Please take the records that follow and repeat exactly the lines starting with the line with "documented) has no" and going on through the line with "Some s => s".
——
(** * gas-slack-notifier: the mention aggregator and the webhook poster

    A shallow embedding of [src/SlackMentionAggregator.ts] (the paginated
    variant) and of [postToSlack] from [SlackNotifier.ts], followed by the
    properties of the specification that can be stated over it.

    Conventions of the embedding.
    - A JavaScript string is a [string]: a sequence of 8-bit code units,
      UTF-8 for the literals of the source.
    - A JavaScript number that the code uses as a counter or reads from an
      integer field of the API is a [Z].
    - An object field that may be absent ([undefined]) is an [option].
    - A response body is either no JSON at all or JSON of the shape the
      search API documents: [ok] a boolean, [error] a string, [matches] an
      array of objects, [channel] an object, [id], [name] and [text]
      strings, [page_count] and [total_count] integers, every field but
      [ok] and the two counts possibly absent. JSON of another shape (a
      [null] for a match or for a field, a number where a string is
      documented) has no counterpart here, and no statement below speaks
      of it.
    - The Apps Script services ([PropertiesService], [UrlFetchApp],
      [Utilities], the clock, the collation behind [localeCompare]) are the
      fields of a [Runtime]; what the script changes ([Logger], the requests
      it sends, the project's triggers) is the [World], threaded through a
      small state-and-exception monad. *)

From Stdlib Require Import String Ascii ZArith List Bool Lia.
From Stdlib Require Import Permutation Sorted DecimalString.
From Stdlib Require OrderedTypeEx.
Import ListNotations.

Local Open Scope Z_scope.
Local Open Scope list_scope.

(** ** Strings *)

Infix "^^" := String.append (at level 60, right associativity).

(** [`${n}`] for an integer [n]. *)
Definition showZ (n : Z) : string := NilZero.string_of_int (Z.to_int n).

(** [`${xs.length}`]. *)
Definition showLength {A : Type} (xs : list A) : string :=
  showZ (Z.of_nat (length xs)).

(** [`${x}`] for a string field that may be [undefined]. *)
Definition showField (x : option string) : string :=
  match x with
  | Some s => s
  | None => "undefined"%string
  end.

(** Truthiness of a string-valued field: [undefined] and the empty string are
    falsy. *)
Definition truthy (x : option string) : bool :=
  match x with
  | Some (String _ _) => true
  | _ => false
  end.

Definition newline : string := String (ascii_of_nat 10) EmptyString.
Definition dquote : ascii := ascii_of_nat 34.
Definition backslash : ascii := ascii_of_nat 92.

Definition hexDigit (n : nat) : ascii :=
  if Nat.ltb n 10 then ascii_of_nat (48 + n) else ascii_of_nat (55 + n).

(** The characters [encodeURIComponent] leaves alone:
    [A-Z a-z 0-9 - _ . ! ~ * ' ( )]. *)
Definition uriUnreserved (c : ascii) : bool :=
  let n := nat_of_ascii c in
  (Nat.leb 65 n && Nat.leb n 90) || (Nat.leb 97 n && Nat.leb n 122)
  || (Nat.leb 48 n && Nat.leb n 57)
  || existsb (Nat.eqb n) [45; 95; 46; 33; 126; 42; 39; 40; 41]%nat.

(** [encodeURIComponent]: every code unit outside the unreserved set becomes
    [%XX]. *)
Fixpoint encodeURIComponent (s : string) : string :=
  match s with
  | EmptyString => EmptyString
  | String c rest =>
      if uriUnreserved c then String c (encodeURIComponent rest)
      else
        let n := nat_of_ascii c in
        String "%" (String (hexDigit (Nat.div n 16))
                      (String (hexDigit (Nat.modulo n 16))
                         (encodeURIComponent rest)))
  end.

(** The escaping [JSON.stringify] applies inside a string literal. *)
Fixpoint jsonEscape (s : string) : string :=
  match s with
  | EmptyString => EmptyString
  | String c rest =>
      let n := nat_of_ascii c in
      let tail := jsonEscape rest in
      if Ascii.eqb c dquote then String backslash (String dquote tail)
      else if Ascii.eqb c backslash then String backslash (String backslash tail)
      else if Nat.eqb n 8 then String backslash (String "b" tail)
      else if Nat.eqb n 9 then String backslash (String "t" tail)
      else if Nat.eqb n 10 then String backslash (String "n" tail)
      else if Nat.eqb n 12 then String backslash (String "f" tail)
      else if Nat.eqb n 13 then String backslash (String "r" tail)
      else if Nat.ltb n 32 then
        String backslash
          ("u00"%string ^^ String (ascii_of_nat (48 + Nat.div n 16))
             (String (if Nat.ltb (Nat.modulo n 16) 10
                      then ascii_of_nat (48 + Nat.modulo n 16)
                      else ascii_of_nat (87 + Nat.modulo n 16)) tail))
      else String c tail
  end.

(** [JSON.stringify({ text })]. *)
Definition JSON_stringify_text (text : string) : string :=
  ("{" ^^ String dquote "text" ^^ String dquote ":" ^^ String dquote EmptyString
   ^^ jsonEscape text ^^ String dquote "}")%string.

(** ** Data model *)

(** The [channel] object of a match; both fields are strings and may be
    absent. *)
Module Channel.
Record t : Type := make { id : option string; name : option string }.
End Channel.

(** One element of [messages.matches]: an object; [channel], an object,
    and [text], a string, may be absent. *)
Module Match.
Record t : Type :=
make { channel : option Channel.t; text : option string }.
End Match.

(** [{ id, name }], the element type of the aggregator's result. *)
Module ChannelSummary.
Record t : Type := make { id : string; name : string }.
End ChannelSummary.

Record Pagination : Type :=
  { page_count : Z; total_count : Z }.

Record Messages : Type :=
  { matches : option (list Match.t); pagination : option Pagination }.

(** The object [JSON.parse] yields for a body of the search API. *)
Record SearchJson : Type :=
  { ok : bool; error : option string; messages : option Messages }.

(** ** The environment *)

Inductive Method : Type := GET | POST.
——
Solution to the exercise -
      documented) has no counterpart here, and no statement below speaks
      of it.
    - The Apps Script services ([PropertiesService], [UrlFetchApp],
      [Utilities], the clock, the collation behind [localeCompare]) are the
      fields of a [Runtime]; what the script changes ([Logger], the requests
      it sends, the project's triggers) is the [World], threaded through a
      small state-and-exception monad. *)

From Stdlib Require Import String Ascii ZArith List Bool Lia.
From Stdlib Require Import Permutation Sorted DecimalString.
From Stdlib Require OrderedTypeEx.
Import ListNotations.

Local Open Scope Z_scope.
Local Open Scope list_scope.

(** ** Strings *)

Infix "^^" := String.append (at level 60, right associativity).

(** [`${n}`] for an integer [n]. *)
Definition showZ (n : Z) : string := NilZero.string_of_int (Z.to_int n).

(** [`${xs.length}`]. *)
Definition showLength {A : Type} (xs : list A) : string :=
  showZ (Z.of_nat (length xs)).

(** [`${x}`] for a string field that may be [undefined]. *)
Definition showField (x : option string) : string :=
  match x with
  | Some s => s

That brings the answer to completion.